Awardees are nominated by a scientific committee composed of faculty and researchers from Keck School of Medicine of USC, David Geffen School of Medicine at UCLA, and Cedars-Sinai Medical Center.

==Previous laureates==
Source: KECK School of Medicine
- 1996 Michael Berridge in the field of Signal Transduction
- 1997 Judah Folkman in the field of Growth Factors
- 1998 Mark Ptashne in the field of Regulation of Transcription
- 1999 Gunter Blobel in the field of Protein Trafficking. Blobel won the 1999 Nobel Prize in Physiology and Medicine two months after his receipt of the Massry Prize.
- 2000 Leland H. Hartwell in the field of Cell Cycle. Hartwell won the 2001 Nobel Prize in Physiology and Medicine one year after he received the Massry Prize.
- 2001 Avram Hershko and Alexander Varshavsky in the field of Proteolysis and the Ubiquitin System. Hershko won the 2004 Nobel Prize in Chemistry three years after he received the Massry Prize.
- 2002 Mario Capecchi and Oliver Smithies for their pioneering work on Gene targeting. They won the 2007 Nobel Prize in Physiology and Medicine five years after they received the Massry Prize.
- 2003 Roger Kornberg, David Allis and Michael Grunstein in the field of Nuclear Chromatin. Kornberg won the 2006 Nobel Prize in Chemistry three years after he received the Massry Prize.
- 2004 Ada Yonath and Harry Nolla in the field of Ribosomal Structure. Yonath won the 2009 Nobel Prize in Chemistry five years after she received the Massry Prize.
- 2005 Andrew Fire, Craig Mello and David Baulcombe in the field of RNAi. Fire and Mello won the 2006 Nobel Prize in Physiology and Medicine one year after they received the Massry Prize.
- 2006 Akira Endo in the field of Novel Therapies specifically for the Discovery of Statins
- 2007 Michael Phelps for the development of the PET Scan and its Clinical Application
- 2008 Shinya Yamanaka, James A. Thomson, and Rudolf Jaenisch for their work in the field of Induced Pluripotent Stem Cells.
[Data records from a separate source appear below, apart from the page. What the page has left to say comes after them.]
(** [s.replace(old, new)] keeps every occurrence of [x] that [old] cannot
    overlap. *)
Lemma replace_keeps (old new x : str) :
  survives old x = true ->
  forall n a b f, List.length a <= n -> List.length (a ++ x ++ b) < f ->
  exists a' b', replace_fuel f old new (a ++ x ++ b) = a' ++ x ++ b'.
Proof.
  intros Hsv. unfold survives in Hsv.
  apply andb_true_iff in Hsv as [Hsv Htail]. apply andb_true_iff in Hsv as [Hne Hin].
  assert (Hlen : 1 <= List.length old) by (destruct old; [discriminate|simpl; lia]).
  induction n as [|n IH]; intros a b f Ha Hf.
  - destruct a; [|simpl in Ha; lia].
    destruct (replace_skip_inside old new x b f Hin Hf) as [f' [E _]].
    exists [], (replace_fuel f' old new b). exact E.
  - destruct a as [|c a1].
    + destruct (replace_skip_inside old new x b f Hin Hf) as [f' [E _]].
      exists [], (replace_fuel f' old new b). exact E.
    + destruct f as [|f]; [simpl in Hf; lia|].
      simpl. destruct (starts_with old (c :: a1 ++ x ++ b)) eqn:Hs.
      * destruct (le_lt_dec (List.length old) (List.length (c :: a1))) as [Hle|Hlt].
        -- change (c :: a1 ++ x ++ b) with ((c :: a1) ++ (x ++ b)).
           rewrite (skipn_app_le _ _ _ Hle).
           destruct (IH (skipn (List.length old) (c :: a1)) b f) as [a' [b' E]].
           ++ rewrite length_skipn. cbn [List.length] in Ha |- *. lia.
           ++ rewrite !length_app, length_skipn in *. cbn [List.length] in Hf |- *. lia.
           ++ exists (new ++ a'), b'. rewrite E, app_assoc. reflexivity.
        -- exfalso.
           change (c :: a1 ++ x ++ b) with ((c :: a1) ++ (x ++ b)) in Hs.
           apply starts_with_app_skip in Hs; [|lia].
           apply starts_with_app_cases in Hs.
           unfold no_tail_overlap in Htail. rewrite forallb_forall in Htail.
           specialize (Htail (List.length (c :: a1))).
           assert (Hk : In (List.length (c :: a1)) (seq 1 (List.length old - 1)))
             by (apply in_seq; simpl in Hlt |- *; lia).
           specialize (Htail Hk). apply andb_true_iff in Htail as [T1 T2].
           destruct Hs as [Hs|Hs]; [rewrite Hs in T1|rewrite Hs in T2]; discriminate.
      * destruct (IH a1 b f) as [a' [b' E]]; [simpl in Ha; lia|simpl in Hf; lia|].
        exists (c :: a'), b'. rewrite E. reflexivity.
Qed.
Yamanaka won the 2012 Nobel Prize in Physiology and Medicine four years after he received the Massry Prize.
- 2009 Gary Ruvkun and Victor Ambros for their work in the field of Micro RNA. They won the 2024 Nobel Prize in Physiology and Medicine fifteen years after they received the Massry Prize.
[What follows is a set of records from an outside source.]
Lemma universal_newlines_length_bounded (n : nat) :
  ∀ s : string,
    (String.length s ≤ n)%nat →
    (String.length (Codec.universal_newlines s) ≤ String.length s)%nat.
Proof.
  induction n as [|n IH]; intros [|c r] Hlen; cbn [String.length] in Hlen;
    try (cbn; lia).
  rewrite universal_newlines_cons.
  destruct (decide (c = CR)).
  - destruct r as [|c' r']; [cbn; lia|].
    cbn [String.length] in Hlen.
    destruct (decide (c' = LF)); cbn [String.length].
    + pose proof (IH r' ltac:(lia)). lia.
    + pose proof (IH (String c' r') ltac:(cbn [String.length]; lia)) as H.
      cbn [String.length] in H. lia.
  - cbn [String.length]. pose proof (IH r ltac:(lia)). lia.
Qed.

End Lengths.

(** * The claims *)

(** C1, as stated, fails: when the root directory cannot be listed the run
    does not raise.  [os.walk] ignores the error of [scandir] and yields
    nothing, so [main] returns normally. *)
Lemma root_missing_run_does_not_fail : (main None None).1 ≠ None.
Proof. vm_compute. discriminate. Qed.

(** C1 (amended): when the root directory does not exist or cannot be
    listed, the run returns normally and leaves the output file created
    (or emptied) with no content, whatever it held before. *)
Theorem root_missing_returns_empty (output_file : option string) :
  main None output_file = (Some (), Some "").
Proof. reflexivity. Qed.

(** C2: no directory whose path from the root goes through an excluded
    name is ever visited by the walk, no file with such a directory on its
    path, at any depth, gets a header in the output, and the run is the
    same whatever lies beneath the excluded directories. *)
Theorem excluded_dirs_never_visited (root_dir : option (list entry)) :
  (∀ dirpath dirs files,
      (dirpath, dirs, files) ∈ os_walk_root prune root_dir →
      Forall (fun d => d ∉ EXCLUDE_DIRS) dirpath) ∧
  (∀ dirs name d,
      d ∈ dirs → d ∈ EXCLUDE_DIRS →
      Header (os_path_join dirs name) ∉ (main_trace root_dir).2) ∧
  (∀ listing listing' output_file,
      root_dir = Some listing →
      Forall2 agree listing listing' →
      main (Some listing') output_file = main root_dir output_file).
Proof.
  split; [|split].
  - intros dirpath dirs files Hv. apply (os_walk_dirpaths _ _ Hv).
  - intros dirs name d Hd Hex Hin.
    apply header_in_trace in Hin as (dirs' & name' & data & Heq & Hin).
    apply os_path_join_inj in Heq as [<- <-].
    apply included_iff in Hin as [_ [Hclean _]]. cbn [fst snd] in Hclean.
    rewrite Forall_forall in Hclean. exact (Hclean d Hd Hex).
  - intros listing listing' output_file -> Hagree.
    rewrite !main_unfold. unfold main_trace, write_tree, os_walk_root.
    rewrite (agree_os_walk [] _ _ Hagree). reflexivity.
Qed.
- 2010 Randy Schekman for his work regarding the molecular mechanism of defects in secretion that lead to human diseases of development such as spina bifida. He won the 2013 Nobel in Physiology and Medicine three years after he received the Massry Prize.
- 2011 Franz-Ulrich Hartl and Arthur Horwich for work on Chaperone-assisted protein folding
- 2012 Michael Rosbash, Jeffrey C. Hall and Michael W. Young for their studies of the molecular basis of circadian rhythms. They won the 2017 Nobel Prize in Physiology and Medicine five years after they received the Massry Prize.
- 2013 Michael Sheetz, James A. Spudich and Ronald D. Vale for their work defining molecular mechanisms of intracellular motility
- 2014 Steven Rosenberg, Zelig Eshhar and James P. Allison for their research on T cells.
- 2015 Philippe Horvath, Jennifer Doudna and Emmanuelle Charpentier for their research on gene editing. Doudna and Charpentier won the 2020 Nobel Prize in Chemistry five years after they received the Massry Prize.
- 2016 Gero Miesenböck, Peter Hegemann, Karl Deisseroth for their research on optogenetics.
- 2017 Rob Knight, Jeffrey Gordon, Norman R. Pace for their discovery of the microbiomes.
- 2018 Gregg Semenza, William Kaelin Jr., Peter J. Ratcliffe for their work on hypoxia. They won the 2019 Nobel Prize in Physiology and Medicine less than a year after they received the Massry Prize.
- 2019 Ryszard Kole, Stanley T. Crooke for their seminal work in the development of oligonucleotides targeting messenger RNA as novel therapeutics for a wide range human diseases.
- 2021 Svante Pääbo, David Reich, Liran Carmel for the discovery of ancient DNA. Pääbo won the 2022 Nobel Prize in Physiology and Medicine less than a year after he received the Massry Prize.